Personal information
- Born: 1 October 1899 Le Dorat, France
- Died: 9 March 1975 (aged 75) Paris, France
- Height: 1.60 m (5 ft 3 in)
- Weight: 55 kg (121 lb)

Sport
- Sport: Athletics
- Event: 1500–10,000 m
- Club: CASG Paris

Achievements and titles
- Personal bests: 1500 m – 4:02.4 (1920) 5000 m – 14:55.6 (1920) 10,000 m – 31:47.2 (1920)

Medal record
Men's athletics
Representing France
Olympic Games
| Gold medal – first place | 1920 Antwerp | 5000 metres |
| Silver medal – second place | 1920 Antwerp | 10,000 metres |
International Cross Country Championships
| Gold medal – first place | 1922 Glasgow | Team |
| Gold medal – first place | 1922 Glasgow | Individual |
| Gold medal – first place | 1926 Brussels | Team |
| Silver medal – second place | 1926 Brussels | Individual |

= Joseph Guillemot =

Early 20th century French runner

Joseph Guillemot (1 October 1899 – 9 March 1975) was a French middle- and long-distance runner. He won the 5000 metres and was second in the 10,000 metres at the 1920 Summer Olympics.

== Career ==
Guillemot's athletics career began while he was serving in World War I. During the war he won the national cross-country championships of the French military. He then returned to the front and fought until the Armistice on 11 November 1918.

During World War I, Guillemot was the victim of an accident that left his right lung permanently damaged by mustard gas. In addition, his heart was located on the right-hand side of his chest. Nevertheless, Guillemot went on to have a successful career in athletics.

In 1920 Guillemot won the French national championship in the 5000 m, which qualified him for the Olympic Games in Antwerp later that year. The favourite for the 5000 m in Antwerp was Paavo Nurmi. In the final of the 5000 m, Nurmi ran at a high pace in the first half of the race as a strategy to exhaust the Swedes Eric Backman and Rudolf Falk. Only Guillemot was able to follow Nurmi's pace. Guillemot passed Nurmi on the last bend to take the victory.

Guillemot then took the silver medal in the 10,000 m behind Nurmi.
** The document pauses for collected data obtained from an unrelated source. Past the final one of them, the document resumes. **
Lemma parse_doc_unfold (root : Element) (s : SVG) :
  _parse_doc root s
  = match parse_float (dimension_text root "width") with
    | inl ex => (inl ex, assign_paths [] s, [])
    | inr w0 =>
        match parse_float (dimension_text root "height") with
        | inl ex => (inl ex, assign_width w0 (assign_paths [] s), [])
        | inr h0 =>
            let s1 := assign_height h0 (assign_width w0 (assign_paths [] s)) in
            match Element_get root "viewBox" with
            | Some vb =>
                if str_truthy vb then
                  match parse_list vb with
                  | inl ex => (inl ex, s1, [])
                  | inr items =>
                      match unpack4_floats items with
                      | inl ex => (inl ex, s1, [])
                      | inr (x, y, w, h) =>
                          for_ (children root) (guarded_parse None)
                            (assign_opacity 1 (assign_width w (assign_height h s1)))
                      end
                  end
                else
                  for_ (children root) (guarded_parse None) (assign_opacity 1 s1)
            | None =>
                for_ (children root) (guarded_parse None) (assign_opacity 1 s1)
            end
        end
    end.
Proof.
  unfold _parse_doc. fold (dimension_text root "width").
  fold (dimension_text root "height").
  unfold mbind, M_bind, modify, lift, mret, M_ret.
  destruct (parse_float (dimension_text root "width")) as [ex|w0]; [done|].
  destruct (parse_float (dimension_text root "height")) as [ex|h0]; [done|].
  cbv zeta.
  destruct (Element_get root "viewBox") as [vb|].
  - destruct (str_truthy vb).
    + destruct (parse_list vb) as [ex|items]; [done|].
      destruct (unpack4_floats items) as [ex|[[[x y] w] h]]; [done|].
      by destruct (for_ _ _ _) as [[? ?] ?].
    + by destruct (for_ _ _ _) as [[? ?] ?].
  - by destruct (for_ _ _ _) as [[? ?] ?].
Qed.

Lemma guarded_loop_keeps_dimensions (cs : list Element)
    (scope : option SvgElementScope) :
  builders_keep_dimensions →
  keeps_dimensions (for_ cs (guarded_parse scope)).
Proof.
  intros Hb. apply keeps_for, Forall_forall. intros c _.
  apply keeps_try_except;
    [by apply parse_element_keeps_dimensions|apply keeps_log_and_reraise].
Qed.

Lemma guarded_parse_raise (c : Element) (scope : option SvgElementScope)
    (s s1 : SVG) t1 ex :
  _parse_element c scope s = (inl ex, s1, t1) →
  guarded_parse scope c s
  = (inl ex, s1,
     t1 ++ [EvPrint "Exception while parsing element" (Some c)]).
Proof. intros Hrun. unfold guarded_parse, try_except. by rewrite Hrun. Qed.

(** C2: when the root has a non-empty [viewBox] that [parse_list] splits
    into four strings read by [parse_float] as [x y w h], a document that
    [_parse_doc] has parsed has width [w] and height [h], whatever the
    [width] and [height] attributes of the root say.  The literal strings
    only have to be accepted by [parse_float]: then the dimensions are
    [w] and [h] when the loop over the children starts and stay so to
    the end of [_parse_doc], whatever its outcome. *)
Theorem viewBox_sets_dimensions (root : Element) (s : SVG)
    (vb a b c d : string) (x y w h : float) :
  Element_get root "viewBox" = Some vb →
  str_truthy vb = true →
  parse_list vb = inr [a; b; c; d] →
  parse_float a = inr x → parse_float b = inr y →
  parse_float c = inr w → parse_float d = inr h →
  builders_keep_dimensions →
  (∀ s' t, _parse_doc root s = (inr tt, s', t) →
           width s' = Some w ∧ height s' = Some h)
  ∧ (∀ w0 h0,
       parse_float (dimension_text root "width") = inr w0 →
       parse_float (dimension_text root "height") = inr h0 →
       ∃ s1,
         _parse_doc root s = for_ (children root) (guarded_parse None) s1
         ∧ width s1 = Some w ∧ height s1 = Some h
         ∧ ∀ r s' t, _parse_doc root s = (r, s', t) →
                     width s' = Some w ∧ height s' = Some h).
Proof.
  intros Hvb Htruthy Hlist Ha Hb Hc Hd Hkeep.
  assert (Hunpack : unpack4_floats [a; b; c; d] = inr (x, y, w, h)).
  { unfold unpack4_floats. rewrite Ha, Hb, Hc, Hd. reflexivity. }
  assert (Hloop := guarded_loop_keeps_dimensions (children root) None Hkeep).
  rewrite parse_doc_unfold, Hvb, Htruthy, Hlist, Hunpack.
  split.
  - intros s' t.
    destruct (parse_float (dimension_text root "width")) as [ex|w0]; [done|].
    destruct (parse_float (dimension_text root "height")) as [ex|h0]; [done|].
    cbv zeta. intros Hrun. by destruct (Hloop _ _ _ _ Hrun) as [-> ->].
  - intros w0 h0 -> ->. cbv zeta. eexists. split; [reflexivity|].
    split; [done|]. split; [done|].
    intros r s' t Hrun. by destruct (Hloop _ _ _ _ Hrun) as [-> ->].
Qed.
The final of the 10,000 m was brought forward by three hours at the request of King Albert of Belgium, which Guillemot was only informed of after eating a large lunch. Suffering from stomach cramps and wearing shoes that were two sizes too large (as his own shoes had been stolen), Guillemot finished 1.4 seconds behind Nurmi in second place.

After the 1920 Olympics, Guillemot won three titles in the International Cross Country Championships: one individual title in 1922 and two with the French team in 1922 and 1926. He won the French 5000 m title on three occasions, but missed the 1924 Olympics due to disagreements with the French Athletics Union.

== World records ==
Guillemot held two world records: 2000 m (5:34.8) and 3000 m (8:42.2).

== Death ==
Having been a pack a day cigarette smoker, Guillemot died of lung cancer in Oradour-Saint-Genest at the age of 75.